--- Record extracts Enclosed Below ---

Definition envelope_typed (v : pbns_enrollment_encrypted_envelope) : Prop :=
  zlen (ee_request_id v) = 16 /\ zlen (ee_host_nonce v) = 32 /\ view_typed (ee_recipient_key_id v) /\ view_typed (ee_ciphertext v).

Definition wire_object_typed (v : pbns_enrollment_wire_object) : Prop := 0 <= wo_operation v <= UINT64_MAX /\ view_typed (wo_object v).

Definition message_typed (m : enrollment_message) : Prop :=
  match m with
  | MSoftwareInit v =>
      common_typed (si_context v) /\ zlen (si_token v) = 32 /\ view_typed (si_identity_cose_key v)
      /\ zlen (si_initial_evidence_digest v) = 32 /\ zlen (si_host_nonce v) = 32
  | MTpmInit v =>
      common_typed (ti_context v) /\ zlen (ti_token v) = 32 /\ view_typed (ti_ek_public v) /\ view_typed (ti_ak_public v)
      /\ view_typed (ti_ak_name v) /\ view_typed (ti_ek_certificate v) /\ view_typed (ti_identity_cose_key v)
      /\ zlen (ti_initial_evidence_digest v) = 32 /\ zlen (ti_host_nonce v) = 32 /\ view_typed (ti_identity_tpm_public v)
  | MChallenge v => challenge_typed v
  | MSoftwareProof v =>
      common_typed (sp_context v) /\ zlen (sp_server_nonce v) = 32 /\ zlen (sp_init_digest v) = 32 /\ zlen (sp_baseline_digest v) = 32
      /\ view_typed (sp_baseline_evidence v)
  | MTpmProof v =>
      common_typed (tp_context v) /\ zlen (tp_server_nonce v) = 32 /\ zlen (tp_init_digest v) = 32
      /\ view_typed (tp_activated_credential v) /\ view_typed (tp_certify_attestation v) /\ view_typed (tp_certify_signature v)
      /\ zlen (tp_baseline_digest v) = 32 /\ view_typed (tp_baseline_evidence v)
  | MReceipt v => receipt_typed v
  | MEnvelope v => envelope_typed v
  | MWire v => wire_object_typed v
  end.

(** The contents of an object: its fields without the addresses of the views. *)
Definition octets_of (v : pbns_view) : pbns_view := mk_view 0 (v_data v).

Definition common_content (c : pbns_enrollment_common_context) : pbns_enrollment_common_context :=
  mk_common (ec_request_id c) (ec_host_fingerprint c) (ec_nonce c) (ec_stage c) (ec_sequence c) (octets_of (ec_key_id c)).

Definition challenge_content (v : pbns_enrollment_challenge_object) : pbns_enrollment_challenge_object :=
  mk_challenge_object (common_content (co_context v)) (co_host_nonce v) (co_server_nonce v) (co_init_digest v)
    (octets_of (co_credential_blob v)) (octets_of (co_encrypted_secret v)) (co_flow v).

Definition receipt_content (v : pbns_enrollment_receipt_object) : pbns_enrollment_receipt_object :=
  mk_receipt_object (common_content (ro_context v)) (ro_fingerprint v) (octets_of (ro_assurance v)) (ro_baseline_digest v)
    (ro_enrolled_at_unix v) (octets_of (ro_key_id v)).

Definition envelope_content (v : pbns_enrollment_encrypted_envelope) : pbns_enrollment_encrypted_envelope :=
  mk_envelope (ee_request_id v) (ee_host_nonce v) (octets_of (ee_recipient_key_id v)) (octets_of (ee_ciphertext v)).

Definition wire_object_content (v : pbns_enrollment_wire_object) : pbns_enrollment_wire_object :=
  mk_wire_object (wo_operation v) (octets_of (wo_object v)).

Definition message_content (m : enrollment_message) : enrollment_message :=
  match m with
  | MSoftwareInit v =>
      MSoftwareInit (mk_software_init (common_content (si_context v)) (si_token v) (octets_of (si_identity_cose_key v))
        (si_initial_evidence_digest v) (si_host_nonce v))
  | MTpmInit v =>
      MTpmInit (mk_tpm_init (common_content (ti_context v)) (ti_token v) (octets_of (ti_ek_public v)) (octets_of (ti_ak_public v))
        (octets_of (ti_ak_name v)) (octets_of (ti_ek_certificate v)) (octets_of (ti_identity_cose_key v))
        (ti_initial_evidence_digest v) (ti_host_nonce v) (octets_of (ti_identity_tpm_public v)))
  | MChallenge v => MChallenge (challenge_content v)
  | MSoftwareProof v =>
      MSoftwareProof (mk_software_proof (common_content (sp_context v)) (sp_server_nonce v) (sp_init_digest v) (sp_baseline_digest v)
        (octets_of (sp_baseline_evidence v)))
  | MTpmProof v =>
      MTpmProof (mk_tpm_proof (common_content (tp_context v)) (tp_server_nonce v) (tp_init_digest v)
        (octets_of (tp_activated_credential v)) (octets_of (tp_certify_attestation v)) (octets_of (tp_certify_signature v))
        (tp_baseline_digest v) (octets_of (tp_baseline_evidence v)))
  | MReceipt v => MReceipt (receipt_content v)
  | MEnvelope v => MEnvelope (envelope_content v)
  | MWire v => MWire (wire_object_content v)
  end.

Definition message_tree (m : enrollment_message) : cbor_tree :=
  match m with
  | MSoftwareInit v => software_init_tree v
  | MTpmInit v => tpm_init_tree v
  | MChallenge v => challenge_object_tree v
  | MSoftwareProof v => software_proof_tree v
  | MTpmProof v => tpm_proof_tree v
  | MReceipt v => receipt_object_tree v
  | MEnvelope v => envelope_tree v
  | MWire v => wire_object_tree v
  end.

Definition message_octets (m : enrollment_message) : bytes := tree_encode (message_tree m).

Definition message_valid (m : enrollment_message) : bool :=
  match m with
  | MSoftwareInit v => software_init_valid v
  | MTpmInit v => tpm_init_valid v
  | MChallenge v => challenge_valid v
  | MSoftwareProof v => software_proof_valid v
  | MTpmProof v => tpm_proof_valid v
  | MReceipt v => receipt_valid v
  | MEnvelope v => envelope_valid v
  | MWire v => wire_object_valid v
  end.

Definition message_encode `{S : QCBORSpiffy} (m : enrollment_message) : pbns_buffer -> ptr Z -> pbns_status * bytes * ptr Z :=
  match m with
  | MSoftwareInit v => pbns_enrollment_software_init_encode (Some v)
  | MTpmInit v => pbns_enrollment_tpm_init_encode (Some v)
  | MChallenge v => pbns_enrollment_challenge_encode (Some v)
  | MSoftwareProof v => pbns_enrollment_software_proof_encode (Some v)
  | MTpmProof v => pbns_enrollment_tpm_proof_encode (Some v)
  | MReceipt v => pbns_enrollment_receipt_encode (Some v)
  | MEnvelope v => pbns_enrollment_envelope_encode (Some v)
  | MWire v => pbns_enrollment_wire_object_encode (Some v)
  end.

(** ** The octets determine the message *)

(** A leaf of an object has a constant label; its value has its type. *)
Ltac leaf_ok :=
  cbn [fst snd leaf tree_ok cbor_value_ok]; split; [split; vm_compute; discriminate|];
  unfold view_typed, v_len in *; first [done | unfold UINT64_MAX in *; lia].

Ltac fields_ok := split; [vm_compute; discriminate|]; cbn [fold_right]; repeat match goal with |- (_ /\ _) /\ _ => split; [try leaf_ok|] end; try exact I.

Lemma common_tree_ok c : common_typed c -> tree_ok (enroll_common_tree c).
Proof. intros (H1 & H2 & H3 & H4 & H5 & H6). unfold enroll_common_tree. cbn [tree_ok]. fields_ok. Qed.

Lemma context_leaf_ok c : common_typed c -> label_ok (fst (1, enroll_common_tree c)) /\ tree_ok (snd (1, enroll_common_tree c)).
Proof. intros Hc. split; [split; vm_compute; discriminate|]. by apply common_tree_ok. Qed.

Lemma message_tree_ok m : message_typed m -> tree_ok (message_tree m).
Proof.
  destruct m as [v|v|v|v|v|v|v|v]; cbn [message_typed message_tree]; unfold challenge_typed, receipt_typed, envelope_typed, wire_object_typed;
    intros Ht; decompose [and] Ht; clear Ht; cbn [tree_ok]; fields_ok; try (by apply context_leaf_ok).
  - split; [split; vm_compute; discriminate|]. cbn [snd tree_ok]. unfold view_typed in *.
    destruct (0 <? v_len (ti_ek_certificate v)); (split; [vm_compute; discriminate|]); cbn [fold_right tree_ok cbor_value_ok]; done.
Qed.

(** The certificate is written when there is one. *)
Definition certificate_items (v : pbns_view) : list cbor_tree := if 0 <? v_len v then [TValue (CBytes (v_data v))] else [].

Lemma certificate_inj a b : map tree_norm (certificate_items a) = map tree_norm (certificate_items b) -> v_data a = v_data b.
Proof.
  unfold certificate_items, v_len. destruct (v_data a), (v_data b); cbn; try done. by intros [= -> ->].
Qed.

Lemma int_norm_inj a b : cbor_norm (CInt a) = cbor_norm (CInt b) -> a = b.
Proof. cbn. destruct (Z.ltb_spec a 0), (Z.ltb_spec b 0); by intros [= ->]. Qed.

--- End of Enclosed Record extracts ---

▶ [Requirement]:
Set down again, word for word, the stretch of records from the line with "Ltac fields_ok := split;" to the line with "Lemma context_leaf_ok c", both of those lines included.

▶ [Solution to this task]:
Ltac fields_ok := split; [vm_compute; discriminate|]; cbn [fold_right]; repeat match goal with |- (_ /\ _) /\ _ => split; [try leaf_ok|] end; try exact I.

Lemma common_tree_ok c : common_typed c -> tree_ok (enroll_common_tree c).
Proof. intros (H1 & H2 & H3 & H4 & H5 & H6). unfold enroll_common_tree. cbn [tree_ok]. fields_ok. Qed.

Lemma context_leaf_ok c : common_typed c -> label_ok (fst (1, enroll_common_tree c)) /\ tree_ok (snd (1, enroll_common_tree c)).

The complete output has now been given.